**About this exercise**
Across all the records, filter for lines with the word "invalid" and copy them.

**Input material**
(* ===== verification/SeatClient.v ===== *)
(** The program of one seat ([headless-agent-client/src/bin/single_seat_client.rs]): its
    environment, its reads of the server, the turns it plays and the loop around its
    event stream.

    The loop of [main] is a state machine: one step connects and subscribes, reads one
    frame while it waits for an acknowledgement, or serves one input of [select!]. The
    stream, the environment and the order in which inputs arrive belong to the world;
    tracing is left out. *)

From stdpp Require Import base tactics option list gmap strings pretty.
From Stdlib Require Import NArith ZArith Lia Ascii.
From S2P Require Import Prelude.
From S2P Require Import Text.
From S2P Require Import Domain.
From S2P Require Import Ambient.
From S2P Require Import JsonRpc.
From S2P Require Import AgentAuth.
From S2P Require Import ChainWatcher.
From S2P Require Import SeatCrypto.
From S2P Require Import GatewayTypes.
From S2P Require Import OpsHttp.
From S2P Require Import AgentSdk.
From S2P Require Import AgentClient.
From S2P Require Import AgentRuntime.

Local Open Scope N_scope.

(** ** Errors *)

(** [anyhow::Error], as far as the program tells errors apart: a message, a failed call
    with its cause, or an error of the runs. *)
Inductive AnyhowError :=
| Bail (message : string)
| CallFailed (method cause : string)
| FromRuntime (e : RuntimeError).

(** ** Texts *)

Fixpoint strip_text_prefix (p s : string) : option string :=
  match p, s with
  | EmptyString, _ => Some s
  | String a p, String b s => if Ascii.eqb a b then strip_text_prefix p s else None
  | _, EmptyString => None
  end.

(** [str::split_whitespace]: [word] is what has been read of a word. *)
Fixpoint split_words (word s : string) : list string :=
  match s with
  | EmptyString => if String.eqb word "" then [] else [word]
  | String c s =>
      if is_space c then (if String.eqb word "" then [] else [word]) ++ split_words "" s
      else split_words (word +:+ String c EmptyString) s
  end.
Definition split_whitespace : string → list string := split_words "".

Definition parse_u64_dec : string → result string N := from_str_radix 10 dec_value u64_max.

(** ** The environment *)

Section Environment.
(** [env::var(name).ok()] *)
Context (env_var : string → option string).

Definition env_required (name : string) : result AnyhowError string :=
  v ← ok_or (Bail ("missing required env: " +:+ name)) (env_var name);
  if String.eqb (trim v) "" then Err (Bail ("required env " +:+ name +:+ " is empty")) else Ok v.

Definition env_optional (name : string) : option string :=
  v ← env_var name; if String.eqb (trim v) "" then None else Some v.

Definition env_parse_u64 (name : string) (dflt : N) : result AnyhowError N :=
  match env_optional name with
  | Some v => result_map_err (λ _, Bail ("invalid " +:+ name +:+ ": " +:+ v)) (parse_u64_dec v)
  | None => Ok dflt
  end.

Definition env_parse_room_id_optional `{ParseUuid} (name : string)
    : result AnyhowError (option RoomId) :=
  match env_optional name with
  | None => Ok None
  | Some raw =>
      id ← result_map_err (λ _, Bail ("invalid " +:+ name +:+ ": " +:+ raw)) (parse_uuid raw);
      Ok (Some id)
  end.

(** The seat is cut down to eight bits ([as u8]). *)
Definition build_config (chain_id : N) (room_id : RoomId) : result AnyhowError SingleActionRunnerConfig :=
  rpc_endpoint ← env_required "RPC_ENDPOINT";
  seat_id ← env_parse_u64 "SEAT_ID" 0;
  seat_address ← env_required "SEAT_ADDRESS";
  room_chain_address ← env_required "ROOM_CHAIN_ADDRESS";
  tx_value ← env_parse_u64 "TX_VALUE" 1;
  card_encrypt_pubkey_hex ← env_required "CARD_ENCRYPT_PUBKEY_HEX";
  Ok (mkRunnerConfig rpc_endpoint room_id (wrapping u8_max seat_id) seat_address
        room_chain_address chain_id tx_value card_encrypt_pubkey_hex
        (env_optional "CARD_ENCRYPT_SECRET_HEX")).

Inductive PolicyMode := ModeRule | ModeCodexCli.
Definition parse_policy_mode : PolicyMode :=
  if String.eqb (to_ascii_lowercase (default "rule"%string (env_optional "POLICY_MODE"))) "codex_cli"
  then ModeCodexCli else ModeRule.

Definition parse_codex_cli_args : list string :=
  match env_optional "CODEX_CLI_ARGS" with
  | Some v => filter (λ s, negb (String.eqb s "") = true) (split_whitespace v)
  | None => []
  end.
End Environment.

Definition derive_ws_endpoint (http_endpoint : string) : string :=
  match strip_text_prefix "http://" http_endpoint with
  | Some rest => "ws://" +:+ rest
  | None =>
      match strip_text_prefix "https://" http_endpoint with
      | Some rest => "wss://" +:+ rest
      | None => http_endpoint
      end
  end.

(** ** What the program shows *)

(** The program's own copy of the function of the same name of its runs. *)
Definition card_index_to_notation (index : N) : option string :=
  if 52 <=? index then None
  else
    value ← match index mod 13 with
            | 0 => Some "2" | 1 => Some "3" | 2 => Some "4" | 3 => Some "5" | 4 => Some "6"
            | 5 => Some "7" | 6 => Some "8" | 7 => Some "9" | 8 => Some "T" | 9 => Some "J"
            | 10 => Some "Q" | 11 => Some "K" | 12 => Some "A" | _ => None
            end%string;
    suit ← match index / 13 with
           | 0 => Some "s" | 1 => Some "c" | 2 => Some "h" | 3 => Some "d" | _ => None
           end%string;
    Some (value +:+ suit).

(** [?] in a loop over a vector: one failure fails the whole. *)
Fixpoint collect_all {A B} (f : A → option B) (l : list A) : option (list B) :=
  match l with
  | [] => Some []
  | x :: l => y ← f x; ys ← collect_all f l; Some (y :: ys)
  end.

Definition pretty_hole_cards (private_state : Json) : option (list (list string)) :=
  entries ← json_get "decrypted_hole_cards" private_state ≫= as_array;
  collect_all (λ entry,
    cards ← json_get "cards" entry ≫= as_array;
    collect_all (λ c, idx ← as_u64 c; card_index_to_notation idx) cards) entries.

Definition board_cards_pretty_from_raw (board_cards : list N) : list string :=
  omap card_index_to_notation board_cards.

(** [card.split_at(card.len() - 1)] of a text that is not empty. *)
Fixpoint split_last (c : ascii) (s : string) : string * ascii :=
  match s with
  | EmptyString => (EmptyString, c)
  | String d s => let '(front, last) := split_last d s in (String c front, last)
  end.
Definition notation_with_suit_symbols (card : string) : string :=
  match card with
  | EmptyString | String _ EmptyString => card
  | String c rest =>
      let '(rank, suit) := split_last c rest in
      rank +:+ (if Ascii.eqb suit "s" then "♠"
                else if Ascii.eqb suit "c" then "♣"
                else if Ascii.eqb suit "h" then "♥"
                else if Ascii.eqb suit "d" then "♦"
                else String suit EmptyString)
  end.
Definition hole_cards_with_suit_symbols (pretty_cards : list (list string)) : list (list string) :=
  map (map notation_with_suit_symbols) pretty_cards.

Definition WEI_PER_ETH : N := 1000000000000000000.
(** [format!("{n:018}")] *)
Fixpoint zeros (n : nat) : string :=
  match n with O => EmptyString | S n => String "0" (zeros n) end.
Definition pad18 (n : N) : string := zeros (18 - String.length (pretty n)) +:+ pretty n.
(** [while s.ends_with('0') { s.pop(); }] *)
Fixpoint strip_zeros (s : string) : string :=
  match s with
  | EmptyString => EmptyString
  | String c s =>
      match strip_zeros s with
      | EmptyString => if Ascii.eqb c "0" then EmptyString else String c EmptyString
      | t => String c t
      end
  end.
Definition format_wei_as_eth (wei : N) : string :=
  let whole := wei / WEI_PER_ETH in
  let frac := wei mod WEI_PER_ETH in
  if frac =? 0 then pretty whole +:+ ".0 ETH"
  else pretty whole +:+ "." +:+ strip_zeros (pad18 frac) +:+ " ETH".

Definition payload_u64 (payload : Json) (key : string) : option N :=
  v ← json_get key payload;
  match as_u64 v with
  | Some n => Some n
  | None =>
      match as_i64 v ≫= (λ z, if (0 <=? z)%Z then Some (Z.to_N z) else None) with
      | Some n => Some n
      | None => as_str v ≫= (λ s, match parse_u64_dec s with Ok n => Some n | Err _ => None end)
      end
  end.

Definition parse_x25519_secret_hex `{HexDecode} (secret_hex : string) : result AnyhowError Bytes :=
  bytes ← ok_or (Bail "invalid CARD_ENCRYPT_SECRET_HEX") (from_hex secret_hex);
  if (length bytes =? 32)%nat then Ok (map (λ n, default Byte.x00 (Byte.of_N n)) bytes)
  else Err (Bail "CARD_ENCRYPT_SECRET_HEX must decode to 32 bytes").

Definition envelope_ok {T} (env : ResponseEnvelope T) (method : string) : result AnyhowError T :=
  if negb (env_ok env) then
    Err (Bail (method +:+ " failed: "
      +:+ from_option (λ e, error_code_debug (err_code e) +:+ ": " +:+ err_message e)
            "unknown app error" (env_error env)))
  else ok_or (Bail (method +:+ " missing data payload")) (env_data env).

(** ** Data *)

Record ObservedHandState := mkObserved {
  oh_hand_id : HandId;
  oh_status : HandStatus;
  oh_acting_seat_id : option SeatId;
  oh_action_seq : ActionSeq;
}.
#[export] Instance ObservedHandState_eq_dec : EqDecision ObservedHandState.
Proof. solve_decision. Defined.

Definition TurnKey : Type := HandId * ActionSeq.

(** The variables of [main] that its calls change. *)
Record Client := mkClient {
  cl_decision_ctx : DecisionContextManager;
  cl_last_attempted_turn : option TurnKey;
  cl_last_observed : option ObservedHandState;
  cl_synced_hands : gset HandId;
}.
Definition set_attempted (turn : option TurnKey) (c : Client) : Client :=
  mkClient (cl_decision_ctx c) turn (cl_last_observed c) (cl_synced_hands c).
Definition set_observed (observed : ObservedHandState) (c : Client) : Client :=
  mkClient (cl_decision_ctx c) (cl_last_attempted_turn c) (Some observed) (cl_synced_hands c).
Definition add_synced (hand_id : HandId) (c : Client) : Client :=
  mkClient (cl_decision_ctx c) (cl_last_attempted_turn c) (cl_last_observed c)
    ({[hand_id]} ∪ cl_synced_hands c).
Definition push_context (entry : DecisionContextEntry) (c : Client) : Client :=
  mkClient (push entry (cl_decision_ctx c)) (cl_last_attempted_turn c) (cl_last_observed c)
    (cl_synced_hands c).

(** What travels only between this program and the server. *)
Class SeatClientCodec := {
  room_list_to_value : RoomListRequest → Json;
  rooms_reply_from_value : Json → result string (ResponseEnvelope (list RoomSummary));
  subscribe_to_value : SubscribeRequest → Json;
  event_from_value : Json → option EventEnvelope;
  json_from_str : string → option Json;
  context_to_value : list DecisionContextEntry → Json;
}.

Inductive WsMessage := WsText (text : string) | WsPing (payload : string) | WsPong (payload : string)
| WsClose | WsOther.
(** An input of [tokio::select!]. *)
Inductive Selected :=
| SelectedCtrlC | SelectedTick | SelectedFrame (frame : option (result string WsMessage)).

(** A new connection replaces the old one. *)
Class WsPort (W : Type) := {
  connect_async : string → M W string unit;
  ws_send : WsMessage → M W string unit;
  ws_next : W → W * option (result string WsMessage);
  select_next : W → W * Selected;
}.

(** ** Calls of the server *)

Section Calls.
Context {W : Type} {TR : JsonRpcTransport W} {CC : ClientCodec} {SCC : SeatClientCodec}.

Definition http_rpc_call {T} (from_value : Json → result string T) (endpoint method : string)
    (params : Json) : M W AnyhowError T :=
  payload ← M_map_err (CallFailed method) (post_json endpoint (rpc_body method params));
  match json_get "error" payload with
  | Some err =>
      throw (Bail ("json-rpc " +:+ method +:+ " returned error: " +:+ json_display err))
  | None =>
      res ← lift_result (ok_or (Bail ("json-rpc " +:+ method +:+ " missing result"))
                           (json_get "result" payload));
      lift_result (result_map_err (CallFailed method) (from_value res))
  end.

(** The first active room, or else the first one. *)
Definition select_room (rooms : list RoomSummary) : option RoomSummary :=
  match list_find (λ r, eq_ignore_ascii_case (sum_status r) "active" = true) rooms with
  | Some (_, r) => Some r
  | None => head rooms
  end.
Definition resolve_room_id (rpc_endpoint : string) (room_id_from_env : option RoomId)
    : M W AnyhowError RoomId :=
  match room_id_from_env with
  | Some room_id => mret room_id
  | None =>
      list_env ← http_rpc_call rooms_reply_from_value rpc_endpoint "room.list"
                   (room_list_to_value (mkRoomList (Some true)));
      if negb (env_ok list_env) then
        throw (Bail ("room.list failed: "
          +:+ from_option (λ e, error_code_debug (err_code e) +:+ ": " +:+ err_message e)
                "unknown app error" (env_error list_env)))
      else
        let rooms := default [] (env_data list_env) in
        match rooms with
        | [] => throw (Bail "room.list returned no rooms; provide ROOM_ID or create a room first")
        | _ =>
            selected ← lift_result
              (ok_or (Bail "room.list returned no selectable room") (select_room rooms));
            mret (sum_room_id selected)
        end
  end.
End Calls.

(** ** What a client does *)

Section Client.
Context {HD : HexDecode} {UT : UuidText} {JT : JsonText} {DT : DateTimeText}.
Context {SC : SeatCryptoPrimitives} {CC : ClientCodec} {SCC : SeatClientCodec}.
Context {W : Type} {TR : JsonRpcTransport W} {CK : Clock W} {FI : FreshIds W}.
Context {WA : WalletAdapter W} {CP : CodexProcess W}.
Context (cfg : SingleActionRunnerConfig) (policy_mode : PolicyMode).

Abbreviation C A := (M (Client * W) AnyhowError A) (only parsing).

**Answer to the exercise**
  | Some v => result_map_err (λ _, Bail ("invalid " +:+ name +:+ ": " +:+ v)) (parse_u64_dec v)
      id ← result_map_err (λ _, Bail ("invalid " +:+ name +:+ ": " +:+ raw)) (parse_uuid raw);
  bytes ← ok_or (Bail "invalid CARD_ENCRYPT_SECRET_HEX") (from_hex secret_hex);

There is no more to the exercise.